Arsenal’s loss to Stoke was hard to take in for most of the fans; given the humongous share of possession and chances the Londoners had. Almost as if to rub salt in their wounds, they had a goal disallowed by the virtue of the offside flag.
Alexandre Lacazette thundered an effort on goal from close range after the ball ricocheted off a Stoke defender following Giroud’s flick; much to the delight of the Arsenal fans. The celebrations were unceremoniously halted as the assistant referee on the far side had his flag up. Much to the dismay of the fans, the video replays did not help their cause either. It showed Lacazette was marginally offside, but all of this was possibly by zooming into the frame to find a portion of his foot just on the line. In plain sight, it looked pretty much onside.
Referees do get the odd decision wrong from time to time, but the accuracy of this decision was comical, to say the least. Nonetheless, it’s fair to say that the benefit of the doubt must have gone with the striker.
Technology has been fast creeping into almost every sport.
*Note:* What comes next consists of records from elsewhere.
(* ===== verification/Sweep.v ===== *)
(** * Background sweep: [src/utils/tokenCleanup.js] and its timer

    [runTokenCleanup] issues two statements without waiting for either:
    blacklist every live row whose [expires_at] has passed, then delete
    every blacklisted row.  [src/index.js] runs it once at startup and every
    five minutes.  On one connection the two statements run in issue order;
    on the pool they may run in either order, so the theorems that matter
    are stated for both orders. *)

From stdpp Require Import base list strings decidable.
From Stdlib Require Import ZArith Lia.
From S2P Require Import Prelude Store Codec Db Fixtures.

Open Scope Z_scope.
Open Scope st_scope.

Module Sweep.
Import Db Store Fixtures.

(** tokenCleanup.js:4-15 *)
Definition updateExpiredTokens (now : Z) : St world unit :=
  let* _ := run (BlacklistExpired now) in st_ret tt.

(** tokenCleanup.js:17-25 *)
Definition cleanupExpiredTokens : St world unit :=
  let* _ := run DeleteBlacklisted in st_ret tt.

(** tokenCleanup.js:28-31: [updateExpiredTokens()] and
    [cleanupExpiredTokens()] each issue their statement and return at once;
    [ord] is the order in which the pool runs the two. *)
Definition runTokenCleanup (ord : order) (now : Z) : St world unit :=
  let* _ := both ord (updateExpiredTokens now) cleanupExpiredTokens in st_ret tt.

(** index.js:55-56: [setInterval(runTokenCleanup, 5 * 60 * 1000)] and one
    run at startup: the k-th sweep runs at [start + k * 5 min]. *)
Definition SWEEP_INTERVAL_MS : Z := 5 * 60 * 1000.
Definition sweep_time (start : Z) (k : nat) : Z := start + Z.of_nat k * SWEEP_INTERVAL_MS.

(** The two statements in either execution order. *)
Definition sweep_in_order (now : Z) (tbl : list TokenRow.t) : list TokenRow.t :=
  delete_where TokenRow.is_blacklisted (update_where (expired_live now) TokenRow.blacklist tbl).
Definition sweep_swapped (now : Z) (tbl : list TokenRow.t) : list TokenRow.t :=
  update_where (expired_live now) TokenRow.blacklist (delete_where TokenRow.is_blacklisted tbl).
Definition sweep_table (ord : order) : Z -> list TokenRow.t -> list TokenRow.t :=
  match ord with InOrder => sweep_in_order | Swapped => sweep_swapped end.

(** The rows a sweep keeps: live and not expired. *)
Definition kept (now : Z) (r : TokenRow.t) : bool :=
  TokenRow.live r && negb (TokenRow.expires_at r <? now).

(** The timer of index.js:55-56 with nothing else running: the state
    after the first [k] sweeps, the [i]-th at [sweep_time start i], its two
    statements run in the order [ords i]. *)
Fixpoint sweeps (ords : nat -> order) (start : Z) (k : nat) (w : world) : world :=
  match k with
  | O => w
  | S k' => snd (runTokenCleanup (ords k') (sweep_time start k') (sweeps ords start k' w))
  end.

(** The index of the first sweep that runs after [expires_at]. *)
Definition first_sweep_after (start e : Z) : nat := Z.to_nat ((e - start) / SWEEP_INTERVAL_MS + 1).

(** ** Lemmas *)

Lemma sweep_in_order_filter now tbl :
  sweep_in_order now tbl = List.filter (kept now) tbl.
Proof.
  unfold sweep_in_order, delete_where, update_where, kept, expired_live.
  induction tbl as [|r tbl IH]; [done|]. unfold TokenRow.live in *. simpl.
  destruct (TokenRow.expires_at r <? now) eqn:Ex, (TokenRow.is_blacklisted r) eqn:Eb;
    simpl; rewrite ?Ex, ?Eb; simpl; by rewrite ?IH.
Qed.

(** The swapped order leaves the same live rows as the issue order. *)
Lemma sweep_swapped_live now tbl :
  List.filter TokenRow.live (sweep_swapped now tbl) = List.filter (kept now) tbl.
Proof.
  induction tbl as [|r tbl IH]; [done|].
  unfold sweep_swapped, update_where, delete_where in *. cbn [List.filter map].
  change (negb (TokenRow.is_blacklisted r)) with (TokenRow.live r).
  destruct (TokenRow.live r) eqn:El; cbn [List.filter map].
  - destruct (expired_live now r) eqn:Ex; cbn [List.filter].
    + change (TokenRow.live (TokenRow.blacklist r)) with false.
      assert (kept now r = false) as -> by (unfold kept, expired_live in *; rewrite El in *; by destruct (_ <? now)).
      exact IH.
    + rewrite El. assert (kept now r = true) as ->
        by (unfold kept, expired_live in *; rewrite El in *; by destruct (_ <? now)).
      f_equal. exact IH.
  - assert (kept now r = false) as -> by (unfold kept; by rewrite El). exact IH.
Qed.

(** The run of a fault-free sweep, in either order. *)
Lemma runTokenCleanup_run ord w now :
  faults w = [] ->
  runTokenCleanup ord now w = (tt, set_tokens (sweep_table ord now (tokens w)) w).
Proof.
  intros Hf. unfold runTokenCleanup, updateExpiredTokens, cleanupExpiredTokens.
  rewrite both_run. destruct ord; unfold run, next_fault; run_st; rewrite Hf; cbn; by rewrite Hf.
Qed.

Lemma kept_live now x : kept now x = true -> TokenRow.live x = true.
Proof. unfold kept. by intros [-> _]%andb_prop. Qed.

Lemma blacklist_not_live x : TokenRow.live (TokenRow.blacklist x) = false.
Proof. done. Qed.

(** The rows after one sweep: the kept ones, and in the swapped order the
    blacklisted copies of the rows that were live and expired. *)
Lemma in_sweep_table ord now tbl x :
  In x (sweep_table ord now tbl) <->
  (In x tbl /\ kept now x = true) \/
  (ord = Swapped /\ exists y, In y tbl /\ expired_live now y = true /\ x = TokenRow.blacklist y).
Proof.
  destruct ord; cbn [sweep_table].
  - rewrite sweep_in_order_filter, filter_In. split; [by left|]. by intros [|[? _]].
  - unfold sweep_swapped, update_where, delete_where, kept, expired_live, TokenRow.live.
    rewrite in_map_iff. split.
    + intros (y & <- & [Hy Hl]%filter_In). destruct (TokenRow.expires_at y <? now) eqn:E; cbn in *.
      * right. split; [done|]. exists y. by rewrite E, Hl.
      * left. by rewrite Hl, E.
    + intros [[Hx Hk]|[_ (y & Hy & He & ->)]].
      * exists x. apply andb_prop in Hk as [Hl Hn]. apply negb_true_iff in Hn.
        rewrite Hn. cbn. split; [done|]. apply filter_In. by rewrite Hl.
      * exists y. rewrite He. apply andb_prop in He as [_ Hl]. split; [done|]. by apply filter_In.
Qed.

Lemma sweeps_faults ords start k w : faults w = [] -> faults (sweeps ords start k w) = [].
Proof. intros Hf. induction k as [|k IH]; [done|]. cbn [sweeps]. rewrite runTokenCleanup_run by done. exact IH. Qed.

Lemma in_sweeps_step ords start k w x :
  faults w = [] ->
  In x (tokens (sweeps ords start (S k) w)) <->
  In x (sweep_table (ords k) (sweep_time start k) (tokens (sweeps ords start k w))).
Proof. intros Hf. cbn [sweeps]. by rewrite runTokenCleanup_run by (by apply sweeps_faults). Qed.

(** Where a row after [k] sweeps comes from: a row of the start kept by
    every sweep so far, or the blacklisted copy of one that the last sweep
    found live and expired and ran in the swapped order. *)
Lemma sweeps_origin ords start k w x :
  faults w = [] -> In x (tokens (sweeps ords start k w)) ->
  exists y, In y (tokens w) /\
    ((x = y /\ forall i, (i < k)%nat -> kept (sweep_time start i) y = true) \/
     (exists j, k = S j /\ ords j = Swapped /\
        (forall i, (i < j)%nat -> kept (sweep_time start i) y = true) /\
        expired_live (sweep_time start j) y = true /\ x = TokenRow.blacklist y)).
Proof.
  intros Hf. revert x. induction k as [|k IH]; intros x Hx.
  - exists x. split; [done|]. left. split; [done|lia].
  - apply (in_sweeps_step ords start k w x Hf), in_sweep_table in Hx as [[Hx Hk]|[Ho (y' & Hy' & He & ->)]].
    + destruct (IH x Hx) as (y & Hy & [[-> Hall]|(j & -> & _ & _ & _ & ->)]).
      * exists y. split; [done|]. left. split; [done|]. intros i Hi.
        destruct (decide (i = k)) as [->|]; [done|]. apply Hall. lia.
      * apply kept_live in Hk. discriminate.
    + destruct (IH y' Hy') as (y & Hy & [[-> Hall]|(j & -> & _ & _ & _ & ->)]).
      * exists y. split; [done|]. right. exists k. done.
      * unfold expired_live in He. by rewrite andb_false_r in He.
Qed.

(** A row of the start that every sweep so far kept is still there. *)
Lemma sweeps_keep ords start k w y :
  faults w = [] -> In y (tokens w) ->
  (forall i, (i < k)%nat -> kept (sweep_time start i) y = true) ->
  In y (tokens (sweeps ords start k w)).
Proof.
  intros Hf Hy. induction k as [|k IH]; intros Hall; [done|].
  apply (in_sweeps_step ords start k w y Hf), in_sweep_table. left. split; [apply IH; auto with lia|auto with lia].
Qed.

Lemma runTokenCleanup_runs ord now w :
  snd (runTokenCleanup ord now w) =
    match ord with
    | InOrder => snd (run DeleteBlacklisted (snd (run (BlacklistExpired now) w)))
    | Swapped => snd (run (BlacklistExpired now) (snd (run DeleteBlacklisted w)))
    end.
Proof.
  unfold runTokenCleanup, updateExpiredTokens, cleanupExpiredTokens.
  rewrite st_bind_run, snd_both. destruct ord; by rewrite !st_bind_run.
Qed.

(** The arithmetic of the timer: sweep [first_sweep_after start e] is the
    first one after [e]. *)
Lemma first_sweep_after_spec start e :
  e < sweep_time start (first_sweep_after start e) /\
  forall i, (i < first_sweep_after start e)%nat -> sweep_time start i <= e.
Proof.
  unfold sweep_time, first_sweep_after, SWEEP_INTERVAL_MS.
  pose proof (Z.mul_div_le (e - start) (5 * 60 * 1000) ltac:(lia)).
  pose proof (Z.mul_succ_div_gt (e - start) (5 * 60 * 1000) ltac:(lia)).
  set (q := (e - start) / (5 * 60 * 1000)) in *. split.
  - destruct (Z_le_gt_dec (q + 1) 0); [rewrite Z2Nat.nonpos by lia; lia|].
    rewrite Z2Nat.id by lia. lia.
  - intros i Hi. assert (Z.of_nat i <= q) by lia. nia.
Qed.

(** ** Properties *)

(** C16: whichever order the pool runs its two statements in, a
    fault-free sweep leaves the same live rows, those live and not yet
    expired, in their order; besides them, the swapped order (DELETE
    first) leaves the blacklisted copies of the rows it found live and
    expired, which the issue order deletes. *)
Theorem runTokenCleanup_effect ord w now :
  faults w = [] ->
  List.filter TokenRow.live (tokens (snd (runTokenCleanup ord now w))) = List.filter (kept now) (tokens w) /\
  forall x, In x (tokens (snd (runTokenCleanup ord now w))) <->
    (In x (tokens w) /\ kept now x = true) \/
    (ord = Swapped /\ exists y, In y (tokens w) /\ expired_live now y = true /\ x = TokenRow.blacklist y).
Proof.
  intros Hf. rewrite runTokenCleanup_run by done. cbn [snd tokens set_tokens]. split; [|apply in_sweep_table].
  destruct ord; cbn [sweep_table]; [rewrite sweep_in_order_filter|].
  - induction (tokens w) as [|r tbl IH]; [done|]. cbn.
    destruct (kept now r) eqn:E; cbn; [by rewrite (kept_live _ _ E), IH|exact IH].
  - apply sweep_swapped_live.
Qed.

(** The sweep keeps the store invariants, whatever the oracle says
    about its two statements and whichever order they run in. *)
Theorem runTokenCleanup_invariants ord w now :
  ids_unique (tokens w) -> at_most_one_live (tokens w) ->
  ids_unique (tokens (snd (runTokenCleanup ord now w))) /\
  at_most_one_live (tokens (snd (runTokenCleanup ord now w))).
Proof.
  intros Hu Ho. rewrite runTokenCleanup_runs.
  assert (Hs : forall s w', inserted s = None -> ids_unique (tokens w') /\ at_most_one_live (tokens w') ->
            ids_unique (tokens (snd (run s w'))) /\ at_most_one_live (tokens (snd (run s w'))))
    by (intros s w' Hin [Hu' Ho']; split;
        [apply run_preserves; [intros ?? Hst; apply (exec_stmt_ids_unique _ _ _ Hst)|done]
        |apply run_preserves; [intros ??; by apply at_most_one_live_stmt|done]]).
  destruct ord; (apply Hs; [done|]); by apply Hs.
Qed.

(** C17: under the five-minute timer, with no other request and no fault,
    whatever order each sweep's two statements run in: a live row stays,
    unchanged, up to the first sweep after its [expires_at]; from that sweep
    on no row with its id is live, and the only row with its id that can
    remain is its blacklisted copy, right after that sweep and only if it
    ran in the swapped order; one sweep later the id is gone.  Every
    session ends at the first sweep after its expiry and its row is deleted
    at most one sweep later. *)
Theorem expired_row_swept ords start w r :
  faults w = [] -> ids_unique (tokens w) -> In r (tokens w) ->
  (TokenRow.live r = true -> forall k, (k <= first_sweep_after start (TokenRow.expires_at r))%nat ->
     In r (tokens (sweeps ords start k w))) /\
  (forall k x, (first_sweep_after start (TokenRow.expires_at r) < k)%nat ->
     In x (tokens (sweeps ords start k w)) -> TokenRow.token_id x = TokenRow.token_id r ->
     k = S (first_sweep_after start (TokenRow.expires_at r)) /\
     ords (first_sweep_after start (TokenRow.expires_at r)) = Swapped /\ x = TokenRow.blacklist r).
Proof.
  intros Hf Hu Hr. destruct (first_sweep_after_spec start (TokenRow.expires_at r)) as [Hlt Hle].
  set (f := first_sweep_after start (TokenRow.expires_at r)) in *. split.
  - intros Hl k Hk. apply sweeps_keep; [done|done|]. intros i Hi.
    unfold kept. rewrite Hl. cbn. apply negb_true_iff, Z.ltb_ge. specialize (Hle i). lia.
  - intros k x Hk Hx Hid. destruct (sweeps_origin ords start k w x Hf Hx) as (y & Hy & Ho).
    assert (y = r) as ->.
    { apply (NoDup_map_eq TokenRow.token_id (tokens w)); [done|done|done|].
      destruct Ho as [[-> _]|(j & _ & _ & _ & _ & ->)]; done. }
    assert (Hnk : kept (sweep_time start f) r = false)
      by (unfold kept; apply andb_false_iff; right; apply negb_false_iff, Z.ltb_lt; lia).
    destruct Ho as [[-> Hall]|(j & -> & Hj & Hall & He & ->)].
    + rewrite Hall in Hnk by lia. discriminate.
    + assert (j = f) as ->; [|done].
      destruct (decide (j < f)%nat) as [Hjf|Hjf].
      * unfold expired_live in He. apply andb_prop in He as [He%Z.ltb_lt _]. specialize (Hle j Hjf). lia.
      * destruct (decide (f < j)%nat) as [Hfj|]; [|lia]. rewrite Hall in Hnk by lia. discriminate.
Qed.

(** ** Witnesses *)

Lemma runTokenCleanup_effect_witness :
  List.filter TokenRow.live (tokens (snd (runTokenCleanup Swapped 3000000 ex_world_live)))
    = List.filter (kept 3000000) (tokens ex_world_live) /\
  forall x, In x (tokens (snd (runTokenCleanup Swapped 3000000 ex_world_live))) <->
    (In x (tokens ex_world_live) /\ kept 3000000 x = true) \/
    (Swapped = Swapped /\ exists y, In y (tokens ex_world_live) /\ expired_live 3000000 y = true /\
                                  x = TokenRow.blacklist y).
Proof. witness_of (runTokenCleanup_effect Swapped ex_world_live 3000000). Defined.

Lemma runTokenCleanup_invariants_witness :
  ids_unique (tokens (snd (runTokenCleanup InOrder 3000000 ex_world_live))) /\
  at_most_one_live (tokens (snd (runTokenCleanup InOrder 3000000 ex_world_live))).
Proof.
  apply (runTokenCleanup_invariants InOrder ex_world_live 3000000).
  - repeat constructor. intros Hin. inversion Hin.
  - intros aid. unfold live_count, ex_world_live. cbn [tokens].
    rewrite count_where_cons, count_where_nil.
    destruct (of_admin_live aid ex_row); simpl; lia.
Defined.

Lemma expired_row_swept_witness :
  (TokenRow.live ex_row = true -> forall k, (k <= first_sweep_after 1000000 (TokenRow.expires_at ex_row))%nat ->
     In ex_row (tokens (sweeps (fun _ => Swapped) 1000000 k ex_world_live))) /\
  (forall k x, (first_sweep_after 1000000 (TokenRow.expires_at ex_row) < k)%nat ->
     In x (tokens (sweeps (fun _ => Swapped) 1000000 k ex_world_live)) ->
     TokenRow.token_id x = TokenRow.token_id ex_row ->
     k = S (first_sweep_after 1000000 (TokenRow.expires_at ex_row)) /\
     Swapped = Swapped /\ x = TokenRow.blacklist ex_row).
Proof.
  apply (expired_row_swept (fun _ => Swapped) 1000000 ex_world_live ex_row);
    [reflexivity| |left; reflexivity].
  repeat constructor. intros Hin. inversion Hin.
Defined.

End Sweep.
We seem to have recognized the repercussions of wrong decisions by match officials, leading to the introduction of the review system. The Video Assistant Referee is a supplement to the referees on the pitch who can refer to video technology if they remain unsure about a particular incident. This brings the element of surprise and unpredictability into debate. Many a times, teams are wronged by dubious and shoddy decision making.
VAR’s purpose is to eliminate these errors and make the game fair. Other prominent leagues such as La Liga, Bundesliga and Serie A have an operational VAR in their games. Should the Premier League also go the VAR way?
While the VAR has evoked mixed reactions from referees and fans; its degree of involvement in football is ambiguous.
Everyone wants a correct decision to be implemented. A wrong judgement leading to a loss leaves a sore taste, which fans would want to avoid.
Arguments against this decision are along philosophical lines.
Human error of judgement is natural. No one can always be right all the time. The accuracy of human judgement is desired to be close to a 100%, but in reality, is much less.
It can be hard to disagree that these errors add to a certain extent, the extra spice to the game. Who doesn’t like a controversial call that works in your favour?
Arguments in favour of the VAR tender to the sportsmanship spirit expected to be on show when the players take to the pitch. Simulation has taken somewhat of a central role of late with a lot of players testing the leniency of the referee by taking an occasional tumble to swing the tie in their favour. VAR can put a necessary full stop to this evil.
Players also tend to go over the top with their tantrums after being fouled, but on closer look in the replays; there doesn’t seem to be as much in it as the players’ reaction would suggest. This too can be tackled by the Video Assistant Referee. Another con of this technology is that it pulls the plug on the flow of the game. A decision by the VAR brings the play to a complete halt; breaking the rhythm of the game in the process.
There is sunshine on both the sides. But just as every other decision; we have to pick one side.
To summarize, while the inclusion of the VAR can eliminate certain evils; it can also lead to the expulsion of the factor of unpredictability, and cause a lot of stoppages that can be frustrating in the overall scheme of things.